Crum is among the featured speakers at next week’s Health 2.0 Annual Conference in Santa Clara, California. Whether we like it or not, she told her TED Talk audience, advances in technology mean that we are “already sharing parts of our inner lives.”
One of the tasks of a healthcare IT company is to develop ways to creatively respond to the realities of our information-saturated age, ensuring that patients’ personal and medical histories are protected while enabling providers to use medical data to improve lives.
At eClinicalWorks, we carefully protect the data of our customers and patients. But we also seek to give them ways, at their discretion, to confidently and securely share that data to improve the health of individuals and societies.
For 20 years, eClinicalWorks has worked to achieve that balance by producing a powerful and flexible Electronic Health Record and Practice Management solution. In the beginning, our immediate goal was clear: Help practices transition from a world of paper records to the speed and convenience of the EHR.

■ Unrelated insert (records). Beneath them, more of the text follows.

Definition spec_entry (c : list byte) (pe : PartitionEntry) (k : nat) : list byte :=
  splice (1024 + 128 * k) (encode_PartitionEntry pe) c.

Definition spec_primary (c : list byte) (h : GPTHeader) : GPTHeader :=
  seal (crc32 (table_at c 2)) (set_limits (nsect c - 34) (nsect c - 1) h).

Definition spec_backup (c : list byte) (h1 : GPTHeader) : GPTHeader :=
  seal (CrcParts h1) (set_location (nsect c - 1) 1 (nsect c - 33) h1).

Definition zero_block : list byte := replicate (Z.to_nat (33 * sectorSize)) x00.

Definition grow_spec (c : list byte) (h : GPTHeader) (k : nat) (pe : PartitionEntry)
    (mbr : ProtectiveMBREntry) : list byte :=
  let n := nsect c in
  let c1 := spec_entry c (set_LastLBA (n - 34) pe) k in
  let h1 := spec_primary c1 h in
  let h2 := spec_backup c1 h1 in
  let c2 := splice 512 (encode_GPTHeader h1) c1 in
  let c3 := splice (Z.to_nat ((n - 1) * 512)) (encode_GPTHeader h2) c2 in
  let c4 := splice (Z.to_nat ((BackupLBA h - 32) * 512)) zero_block c3 in
  let c5 := splice (Z.to_nat ((n - 33) * 512)) (table_at c4 2) c4 in
  splice 0 (encode_MBR (set_NumberOfSectors (u32 (u32 n - 1)) mbr)) c5.

(** A GPT disk that has room to grow: the header at LBA 1 is a primary header
    whose table follows it, the backup structures end at [BackupLBA], at least
    one partition exists, and the disk continues past the backup header. *)
Record growable (c : list byte) (h : GPTHeader) : Prop := {
  g_header : header_at c 1 = Some h;
  g_size : HeaderSize h ≤ 512;
  g_current : CurrentLBA h = 1;
  g_start : StartLBAParts h = 2;
  g_backup : 66 ≤ BackupLBA h;
  g_last : LastUsableLBA h = BackupLBA h - 33;
  g_room : (BackupLBA h + 2) * 512 < Z.of_nat (length c);
  g_int64 : Z.of_nat (length c) < 2 ^ 63;
  g_used : entry_used c 0 = true
}.

(** ** Runs, whatever the kernel decides

    [Run W x c p m g a c' p' m' g'] lifts [does] to the methods of the modifier:
    they return [a] in the state given, or a fault was injected and they return
    an error having changed only bytes of [W]. *)

Definition mk (c : list byte) (p : Z) (m : gptModifier) (g : GPTHeader)
    (fs : list (option nat)) : gst :=
  {| gdev := D c p fs; gm := m; gnew := g |}.

Definition Run {A} (W : nat → Prop) (x : M gst A)
    (c : list byte) (p : Z) (m : gptModifier) (g : GPTHeader)
    (a : A) (c' : list byte) (p' : Z) (m' : gptModifier) (g' : GPTHeader) : Prop :=
  same_outside W c c' ∧
  ∀ fs,
    (∃ fs', x (mk c p m g fs) = (Ret a, mk c' p' m' g' fs') ∧ (fs = [] → fs' = [])) ∨
    (fs ≠ [] ∧ ∃ e s', x (mk c p m g fs) = (Fail e, s') ∧
                       same_outside W c (content (gdev s'))).

Section rules.
Context (W : nat → Prop).

Lemma Run_bind {A B} (x : M gst A) (k : A → M gst B) c p m g a c1 p1 m1 g1 b c2 p2 m2 g2 :
  Run W x c p m g a c1 p1 m1 g1 → Run W (k a) c1 p1 m1 g1 b c2 p2 m2 g2 →
  Run W (x ≫= k) c p m g b c2 p2 m2 g2.
Proof.
  intros [S1 H1] [S2 H2]. split; [by eapply same_outside_trans|].
  intros fs. unfold mbind, M_bind.
  destruct (H1 fs) as [(fs1 & -> & Hn)|(Hn & e & d' & -> & Hs)].
  - destruct (H2 fs1) as [(fs2 & -> & Hn2)|(Hn2 & e & d' & -> & Hs)].
    + left. eauto 10.
    + right. split; [by intros ->; apply Hn2, Hn|].
      do 2 eexists. split; [done|]. by eapply same_outside_trans.
  - right. eauto 10.
Qed.

Lemma Run_dev {A} (V : nat → Prop) (x : M dev A) c p a c' p' m g :
  does V x c p a c' p' → (∀ i, V i → W i) →
  Run W (on_dev x) c p m g a c' p' m g.
Proof.
  intros Hd HV. destruct (does_weaken V W _ _ _ _ _ _ HV Hd) as [Hs H]. split; [done|].
  intros fs. unfold on_dev, mk. cbn [gdev].
  destruct (H fs) as [(fs' & -> & ?)|(? & e & d' & -> & ?)]; [left|right]; eauto 10.
Qed.

Lemma Run_get {B} (k : gst → M gst B) c p m g b c2 p2 m2 g2 :
  (∀ fs, Run W (k (mk c p m g fs)) c p m g b c2 p2 m2 g2) →
  Run W (mget ≫= k) c p m g b c2 p2 m2 g2.
Proof.
  intros H. split; [apply (H [])|]. intros fs. apply (H fs).
Qed.

Lemma Run_modify (f : gst → gst) c p m g m' g' :
  (∀ fs, f (mk c p m g fs) = mk c p m' g' fs) →
  Run W (mmodify f) c p m g tt c p m' g'.
Proof.
  intros H. split; [done|]. intros fs. left. exists fs. unfold mmodify. by rewrite H.
Qed.

Lemma Run_ret {A} (a : A) c p m g : Run W (mret a) c p m g a c p m g.
Proof. split; [done|]. intros fs. left. by exists fs. Qed.

Lemma Run_eq {A} (x : M gst A) c p m g a c' p' m' g' a1 c1 p1 m1 g1 :
  Run W x c p m g a c' p' m' g' →
  a = a1 → c' = c1 → p' = p1 → m' = m1 → g' = g1 →
  Run W x c p m g a1 c1 p1 m1 g1.
Proof. by intros ? -> -> -> -> ->. Qed.

(** Associates the statements of a body to the left. *)
Lemma Run_assoc {B C A} (x : M gst A) (k : M gst B) (l : M gst C) c p m g b c2 p2 m2 g2 :
  Run W ((x ≫= λ _, k) ≫= λ _, l) c p m g b c2 p2 m2 g2 →
  Run W (x ≫= λ _, k ≫= λ _, l) c p m g b c2 p2 m2 g2.
Proof.
  intros [Hs H]. split; [done|]. intros fs. specialize (H fs). revert H.
  unfold mbind, M_bind. by destruct (x (mk c p m g fs)) as [[?| | |] ?].
Qed.

Lemma run_seek c p m g off :
  0 ≤ off ≤ Z.of_nat (length c) →
  Run W (on_dev (seek off)) c p m g off c off m g.
Proof. intros. by eapply Run_dev; [apply does_seek|]. Qed.

Lemma run_read_at n off c p m g :
  0 ≤ off → off + Z.of_nat n ≤ Z.of_nat (length c) →
  Run W (on_dev (read_at n off)) c p m g (slice (Z.to_nat off) n c) c p m g.
Proof. intros. by eapply Run_dev; [apply does_read_at|]. Qed.

Lemma run_read_header c p m g h :
  0 ≤ p → p + 512 ≤ Z.of_nat (length c) →
  decode_GPTHeader (slice (Z.to_nat p) 512 c) = Some h →
  Run W (on_dev read_GPTHeader) c p m g h c (p + 512) m g.
Proof. intros. by eapply Run_dev; [apply does_read_GPTHeader|]. Qed.

Lemma run_read_entry c p m g pe :
  0 ≤ p → p + 128 ≤ Z.of_nat (length c) →
  decode_PartitionEntry (slice (Z.to_nat p) 128 c) = Some pe →
  Run W (on_dev read_PartitionEntry) c p m g pe c (p + 128) m g.
Proof. intros. by eapply Run_dev; [apply does_read_PartitionEntry|]. Qed.

Lemma run_write bs c p m g n :
  length bs = n → 0 ≤ p → p + Z.of_nat n ≤ Z.of_nat (length c) →
  (∀ i, span (Z.to_nat p) n i → W i) →
  Run W (on_dev (write bs)) c p m g tt (splice (Z.to_nat p) bs c) (p + Z.of_nat n) m g.
Proof. intros <- ? ? ?. by eapply Run_dev; [apply does_write|]. Qed.
End rules.

(** Executes the next call of a run. *)
Tactic Notation "run" tactic3(t) := eapply Run_bind; [solve [t]|].
Ltac run_get := apply Run_get; intros ?fs.
Ltac run_set :=
  apply Run_modify; intros ?fs; unfold hdr_set, set_gm, set_gnew, mk;
  cbn [gm gdev gnew]; reflexivity.
Ltac run_modify := eapply Run_bind; [run_set|].

Lemma entry_total c i :
  (1024 + 128 * i + 128 ≤ length c)%nat → ∃ p, entry c i = Some p ∧ wf_PartitionEntry p.
Proof.
  intros. destruct (decode_PartitionEntry_total (slice (1024 + 128 * i) 128 c)) as (p & ? & ? & ?).
  { apply length_slice. lia. }
  eauto.
Qed.

Lemma used_from_ge c n i : (i ≤ used_from c n i)%nat.
Proof.
  revert i. induction n as [|n IH]; intros i; cbn; [done|].
  case_match; [|done]. specialize (IH (S i)). lia.
Qed.

Lemma used_from_le c n i : (used_from c n i ≤ i + n)%nat.
Proof.
  revert i. induction n as [|n IH]; intros i; cbn; [lia|].
  case_match; [|lia]. specialize (IH (S i)). lia.
Qed.

(** The scan of the table stops after the used prefix, at its last entry. *)
Lemma run_extend_scan W n i off c m g :
  (i + n ≤ 128)%nat → 17408 ≤ Z.of_nat (length c) →
  ∃ p, let k := used_from c n i in
    Run W (extend_scan n (Z.of_nat i) off) c (1024 + 128 * Z.of_nat i) m g
      (if decide (k = i) then off else 1024 + 128 * Z.of_nat (k - 1)) c p
      (if decide (k = i) then m else with_partitionEntry (entry c (k - 1)) m) g.
Proof.
  revert i off m. induction n as [|n IH]; intros i off m Hi Hl; cbn [extend_scan used_from].
  - eexists. cbn zeta. rewrite !decide_True by done. apply Run_ret.
  - destruct (entry_total c i) as (pe & E & _); [lia|].
    destruct (IH (S i) (tableOffset + Z.of_nat i * peLen)
                (with_partitionEntry (Some pe) m)) as (p & Hr); [lia..|]. cbn zeta in Hr |- *.
    unfold entry_used. rewrite E.
    destruct (Z.eqb_spec (FirstLBA pe) 0) as [H0|H0]; cbn [negb].
    + eexists. rewrite !decide_True by done.
      run (apply (run_read_entry _ c _ _ _ pe); [lia..|];
           rewrite <-E; unfold entry; do 2 f_equal; lia).
      rewrite H0. apply Run_ret.
    + exists p. pose proof (used_from_ge c n (S i)).
      rewrite !(decide_False (P := used_from c n (S i) = i)) by lia.
      run (apply (run_read_entry _ c _ _ _ pe); [lia..|];
           rewrite <-E; unfold entry; do 2 f_equal; lia).
      rewrite (proj2 (Z.eqb_neq _ _)) by done. run_modify.
      replace (Z.of_nat i + 1) with (Z.of_nat (S i)) by lia.
      replace (1024 + 128 * Z.of_nat i + 128) with (1024 + 128 * Z.of_nat (S i)) by lia.
      eapply Run_eq; [exact Hr|..]; try done; case_decide as Hk; try done;
        rewrite Hk; replace (S i - 1)%nat with i by lia; [|by rewrite E].
      unfold tableOffset, sectorSize, peLen. lia.
Qed.

(** ** Well-formedness of what is written *)

Lemma wf_set_LastLBA l p :
  wf_PartitionEntry p → 0 ≤ l < 2 ^ 64 → wf_PartitionEntry (set_LastLBA l p).
Proof. intros [] ?. by constructor. Qed.

Lemma wf_set_NumberOfSectors n m :
  wf_MBR m → 0 ≤ n < 2 ^ 32 → wf_MBR (set_NumberOfSectors n m).
Proof. intros [] ?. by constructor. Qed.

Lemma wf_set_limits a b h :
  wf_GPTHeader h → 0 ≤ a < 2 ^ 64 → 0 ≤ b < 2 ^ 64 → wf_GPTHeader (set_limits a b h).
Proof. intros [] ? ?. by constructor. Qed.

Lemma wf_set_location a b s h :
  wf_GPTHeader h → 0 ≤ a < 2 ^ 64 → 0 ≤ b < 2 ^ 64 → 0 ≤ s < 2 ^ 64 →
  wf_GPTHeader (set_location a b s h).
Proof. intros [] ? ? ?. by constructor. Qed.

Lemma wf_set_Crc n h : wf_GPTHeader h → 0 ≤ n < 2 ^ 32 → wf_GPTHeader (set_Crc n h).
Proof. intros [] ?. by constructor. Qed.

Lemma wf_set_CrcParts n h :
  wf_GPTHeader h → 0 ≤ n < 2 ^ 32 → wf_GPTHeader (set_CrcParts n h).
Proof. intros [] ?. by constructor. Qed.

Lemma wf_seal t h : wf_GPTHeader h → 0 ≤ t < 2 ^ 32 → wf_GPTHeader (seal t h).
Proof.
  intros ? ?. unfold seal. apply wf_set_Crc; [|apply crc32_range].
  apply wf_set_CrcParts; [|done]. apply wf_set_Crc; [done|lia].
Qed.

#[export] Hint Resolve wf_set_LastLBA wf_set_NumberOfSectors wf_set_limits
  wf_set_location wf_seal crc32_range wf_CrcParts : vinitd.

Lemma nsect_bounds c : 512 * nsect c ≤ Z.of_nat (length c) < 512 * nsect c + 512.
Proof.
  unfold nsect. pose proof (Z.div_mod (Z.of_nat (length c)) 512 ltac:(lia)).
  pose proof (Z.mod_pos_bound (Z.of_nat (length c)) 512 ltac:(lia)). lia.
Qed.

Lemma length_eq_nsect c c' : length c = length c' → nsect c = nsect c'.
Proof. unfold nsect. by intros ->. Qed.

(** The modifier's arithmetic, free of wrap-around on a disk below 8 EiB. *)
Lemma quot_nsect c : Z.quot (Z.of_nat (length c)) sectorSize = nsect c.
Proof. unfold nsect, sectorSize. apply Z.quot_div_nonneg; lia. Qed.

Lemma lastUsableLBA_nsect c m :
  gm_size m = Z.of_nat (length c) → 34 ≤ nsect c → Z.of_nat (length c) < 2 ^ 63 →
  lastUsableLBA m = nsect c - 34.
Proof.
  intros E ? ?. pose proof (nsect_bounds c).
  unfold lastUsableLBA. rewrite E, quot_nsect, swrap_small by lia.
  apply uwrap_small. lia.
Qed.

(** ** The steps of [grow] *)

Section steps.
Context (W : nat → Prop).
Context (c : list byte) (p : Z) (m : gptModifier) (g : GPTHeader).
Context (Hm : gm_size m = Z.of_nat (length c)).
Context (Hlo : 68 ≤ nsect c) (Hhi : Z.of_nat (length c) < 2 ^ 63).

Lemma run_extendFinalPartition pe k :
  partitionEntry m = None →
  used c = S k → entry c k = Some pe →
  (∀ i, span (1024 + 128 * k) 128 i → W i) →
  let pe' := set_LastLBA (nsect c - 34) pe in
  ∃ p', Run W extendFinalPartition c p m g
    (u64 (nsect c - 34 - LastLBA pe)) (spec_entry c pe' k) p'
    (with_partitionEntry (Some pe') m) g.
Proof.
  intros Hnone Hk Hpe HW pe'. pose proof (nsect_bounds c).
  pose proof (used_from_le c 128 0) as Hk'. fold (used c) in Hk'.
  destruct (run_extend_scan W 128 0 0 c m g) as (q & Hs); [lia..|].
  cbn zeta in Hs. fold (used c) in Hs. rewrite Hk, !decide_False in Hs by lia.
  replace (S k - 1)%nat with k in Hs by lia. rewrite Hpe in Hs.
  destruct (entry_total c k) as (pe2 & E2 & Hwf); [lia|].
  rewrite Hpe in E2. injection E2 as <-.
  unfold extendFinalPartition. eexists.
  run (apply run_seek; unfold tableOffset, sectorSize; lia).
  run (exact Hs). run_get. cbn [gm mk with_partitionEntry partitionEntry].
  rewrite (lastUsableLBA_nsect c) by (done || lia). cbn zeta. fold pe'.
  run_modify. run (apply run_seek; lia).
  run (apply (run_write _ _ _ _ _ _ 128);
       [apply encode_PartitionEntry_length; unfold pe'; auto 6 with vinitd lia
       |lia..|intros i Hi; apply HW; unfold span in *; lia]).
  eapply Run_eq; [apply Run_ret|..]; try done.
  unfold spec_entry. f_equal. lia.
Qed.

(** Storing the header checksum, for a header whose other fields are set. *)
Lemma run_crc_header gh h0 m' g' :
  (∀ fs, hdr_get gh (mk c p m g fs) = h0) → wf_GPTHeader h0 → HeaderSize h0 ≤ 512 →
  (∀ fs, hdr_set gh (set_Crc (crc32 (take (Z.to_nat (HeaderSize h0)) (encode_GPTHeader h0))))
           (mk c p m g fs) = mk c p m' g' fs) →
  Run W (s ← mget;
    let hdrBuf := encode_GPTHeader (hdr_get gh s) in
    let n := HeaderSize (hdr_get gh s) in
    if Z.of_nat (length hdrBuf) <? n then mpanic SliceBounds
    else mmodify (hdr_set gh (set_Crc (crc32 (take (Z.to_nat n) hdrBuf)))))
    c p m g tt c p m' g'.
Proof.
  intros E Hwf Hz Hset. run_get. cbn zeta.
  rewrite E, encode_GPTHeader_length by done.
  rewrite (proj2 (Z.ltb_ge _ _)) by lia. by apply Run_modify.
Qed.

But our mission has never been as simple as that. Early on, we recognized that forging healthcare partnerships requires meeting both immediate needs and developing solutions that can be adapted to meet emerging challenges.
We invite you to visit booth #14 at Health 2.0 and chat with us. Come learn how our documentation solutions works with our products for Population Health, Patient Engagement, and data analytics to yield a holistic approach to the needs of each customer.
It’s the difference between solving a single problem and developing solutions with the adaptability, power, and flexibility to address an entire class of problems.
“I’m not looking to create a world where our inner lives are ripped open and our personal data and our privacy given away to people and entities where we don’t want to see it go, but I am looking to create a world where we can care about each other more effectively, we can know more about when someone is feeling something that we ought to pay attention to. And we can have richer experiences from our technology.”
– Poppy Crum, chief scientist at Dolby Laboratories
We agree with Crum and believe that transparency, trust, and excellence in design are all critical elements in realizing that shared vision of a healthier society.